# Propane thread size



## daedong

Can anyone tell me what type of thread and size a standard 20 pound  BBQ propane gas bottles has in the USA, Is it a female left hand thread about 3/4"?


----------



## DaveNay

Nope.  Ours is a male thread on the tank.


----------



## DaveNay

This is a 5lb cylinder, but the 20lb looks the same.


----------



## mtntopper

Our government mandated a new law requiring a special male thread unlike any others on all of the smaller propane bottles. The old fitting was similiar to what Vin is talking about and you can not refill this type of bottle with the new law unless you replace the old fitting to the new safer style which costs as much as a new bottle......


----------



## DaveNay

GOOD NEWS!

Apparently, the new ACME valves also have the internal POL threads, so you should be able to connect your POL hose into one of our tanks.

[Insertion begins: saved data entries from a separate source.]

Lemma performComparison_config w :
  let c := config w in
  let c' := config (worldAfter performComparison w) in
  (thresholdStatusOf c = true -> thresholdStatusOf c' = true)
  /\ (ratioStatusOf c = true -> ratioStatusOf c' = true)
  /\ cStatistics c' = cStatistics c
  /\ cComparison c' = cComparison c
  /\ StartDay c' = StartDay c
  /\ Interval c' = Interval c.
Proof.
  cbv zeta. destruct (usageInGB (config w)) as [v|] eqn:U.
  - destruct (performComparison_valid w v U) as (-> & _).
    apply (bothChecks_config v w).
  - unfold worldAfter. rewrite (performComparison_invalid w U).
    cbn [fst snd]. tauto.
Qed.

(** Once the threshold flag is set, no threshold notice is sent. *)
Lemma performComparison_silent w :
  thresholdStatusOf (config w) = true ->
  existsb isThresholdSend (events performComparison w) = false.
Proof.
  intros H. destruct (usageInGB (config w)) as [v|] eqn:U.
  - destruct (performComparison_valid w v U) as (_ & -> & _).
    destruct (bothChecks_run v w) as (_ & -> & _).
    rewrite existsb_app, H.
    destruct (thresholdCheck_props v true w) as (_ & _ & _ & _ & _ & -> & _);
      [|reflexivity].
    destruct (ratioCheck_props v (ratioStatusOf (config w))
                (worldAfter (thresholdCheck v true) w)) as (_ & _ & -> & _).
    reflexivity.
  - unfold events. rewrite (performComparison_invalid w U). reflexivity.
Qed.

(** Once the ratio flag is set, no shutdown warning is sent and no
    shutdown is run. *)
Lemma performComparison_settled w :
  ratioStatusOf (config w) = true ->
  existsb isRatioSend (events performComparison w) = false
  /\ existsb isShutdown (events performComparison w) = false.
Proof.
  intros H. destruct (usageInGB (config w)) as [v|] eqn:U.
  - destruct (performComparison_valid w v U) as (_ & -> & _).
    destruct (bothChecks_run v w) as (_ & -> & _).
    rewrite !existsb_app, H.
    destruct (thresholdCheck_props v (thresholdStatusOf (config w)) w)
      as (_ & _ & -> & -> & _).
    destruct (ratioCheck_props v true
                (worldAfter (thresholdCheck v (thresholdStatusOf (config w))) w))
      as (_ & _ & _ & R & _).
    destruct (R eq_refl) as [-> ->]. auto.
  - unfold events. rewrite (performComparison_invalid w U). auto.
Qed.


(** *** An iteration that does not close the cycle *)

Lemma iteration_idle Local t w :
  checkReset Local (checkInstant t) (config w) = false ->
  sample t = None ->
  worldAfter (iteration Local t) w = w
  /\ events (iteration Local t) w
     = [EvPrint ErrorReadingStats; EvSleep (intervalOf (config w))].
Proof.
  intros H S. unfold iteration, worldAfter, events, bind, getConfig, ret, emit.
  rewrite H, S. cbn [fst snd app]. auto.
Qed.

Lemma iteration_sampled Local t w stats :
  checkReset Local (checkInstant t) (config w) = false ->
  sample t = Some stats ->
  let w1 := sampled stats w in
  let r := if answers w (asked w) then None else Some ErrWriteFile in
  worldAfter (iteration Local t) w = worldAfter performComparison w1
  /\ events (iteration Local t) w
     = EvSave (config w1) r
       :: match r with
          | Some e => [EvPrint (FailedUpdateStats e)]
          | None => []
          end
       ++ events performComparison w1
       ++ match value performComparison w1 with
          | Some e => [EvPrint (ComparisonError e)]
          | None => []
          end
       ++ [EvSleep (intervalOf (config w))].
Proof.
  intros H S w1 r. subst w1 r. unfold iteration.
  cbv beta iota zeta delta
    [bind getConfig ret emit modifyConfig saveConfig ask worldAfter events
     value sampled].
  rewrite H, S.
  cbv beta iota zeta delta
    [bind getConfig ret emit modifyConfig saveConfig ask worldAfter events
     value sampled].
  cbn [config answers asked].
  destruct (answers w (asked w));
    match goal with
    | |- context [performComparison ?w1] =>
        destruct (performComparison w1) as [[[e|] w2] e2]
    end; cbn [fst snd app]; rewrite ?app_nil_r; auto.
Qed.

See here for a description:

http://rvbasics.com/techtips/rv-propane-tank-valves.html


----------



## thcri RIP

DaveNay said:


> GOOD NEWS!
> 
> Apparently, the new ACME valves also have the internal POL threads, so you should be able to connect your POL hose into one of our tanks.
> 
> See here for a description:
> 
> http://rvbasics.com/techtips/rv-propane-tank-valves.html




That is true,  I had an older BBQ grill and when the new tanks came out the grill fit right up to the new tank.


----------



## mbsieg

They ALL still have the internal threads or female Left hand. They just added the outside threads as easier for the homeowners.. Larger cylinders do not have the outside threads.  The Gov mandated change was a OPD (over fill protection device) it consists of a float on the inside so you cannot overfill the tank. I have changed out hundreds of the BBQ tanks to the new valve. Side job for a propane company.


----------



## California

mbsieg said:


> They ALL still have the internal threads or female Left hand.


..Cause that's the thread to match the refueling nozzle.


Vin, when you reach Northern California I'm planning to give you this 10 lb (?) cylinder to take with you. It is pre-2001 so it cannot be legally refilled, but it's 98% full. (I just weighed it.) It usually lasted two camping seasons so it should be sufficient. I also have a mast, mast-top lantern, and stove similar to these for you. (My 1998 photo. Also note the small lantern on a 16 oz camp-fuel cylinder in the background.)



I suggest bring a little grasshopper stove 




and buy a couple of fuel cylinders in San Diego to get by before you pick up this kit from me. (That's a 14 oz torch cylinder in that photo. They are interchangeable with 16 oz camp cylinders.)

This mast has three outlets with the same check valve&threads as the camp fuel and hand torch bottles.  I serve the stove from the mast's lowest outlet. The propane cylinder has the internal 3/4" (7/8"?) universal left-hand propane thread. This mast has the matching dome-shaped head and left hand threads to fit the tank.

Back when my wife had a girl Scout troop I accumulated a ton of yard-sale camping gear for their annual camping trips. Now I'm paring back down to the single set we need and disposing of all this extra clutter. You might as well enjoy this stuff then pass it along to someone at the end of your trip.


----------



## daedong

Thanks for the info.


----------



## Deadly Sushi

> Is it a female left hand thread about 3/4"?


 
Whaaaaaaa? SWEET!!!!!


----------